Work task:
Looking at the records below, say how many lines include "name", and add nothing else.

Stored items:

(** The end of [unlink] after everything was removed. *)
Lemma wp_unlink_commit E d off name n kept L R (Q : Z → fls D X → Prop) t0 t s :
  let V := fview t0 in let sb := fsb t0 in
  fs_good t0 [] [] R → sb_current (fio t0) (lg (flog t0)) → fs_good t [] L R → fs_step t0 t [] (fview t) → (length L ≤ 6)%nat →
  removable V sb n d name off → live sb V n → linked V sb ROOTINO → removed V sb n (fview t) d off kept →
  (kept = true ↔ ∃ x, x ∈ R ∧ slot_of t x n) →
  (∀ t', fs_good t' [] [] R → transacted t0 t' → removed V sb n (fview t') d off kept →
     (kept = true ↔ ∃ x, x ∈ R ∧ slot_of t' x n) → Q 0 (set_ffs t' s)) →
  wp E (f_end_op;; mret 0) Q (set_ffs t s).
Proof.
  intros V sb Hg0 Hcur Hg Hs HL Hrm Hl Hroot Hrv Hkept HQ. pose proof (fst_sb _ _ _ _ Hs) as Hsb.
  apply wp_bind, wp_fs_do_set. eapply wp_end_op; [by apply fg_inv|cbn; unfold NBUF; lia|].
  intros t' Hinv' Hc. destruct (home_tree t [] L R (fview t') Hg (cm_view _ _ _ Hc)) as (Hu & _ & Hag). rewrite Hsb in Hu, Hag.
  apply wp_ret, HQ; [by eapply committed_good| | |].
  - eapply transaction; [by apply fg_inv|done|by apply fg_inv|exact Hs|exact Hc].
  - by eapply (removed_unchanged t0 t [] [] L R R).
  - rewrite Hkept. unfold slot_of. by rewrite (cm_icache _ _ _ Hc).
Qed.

Answer to this task:
2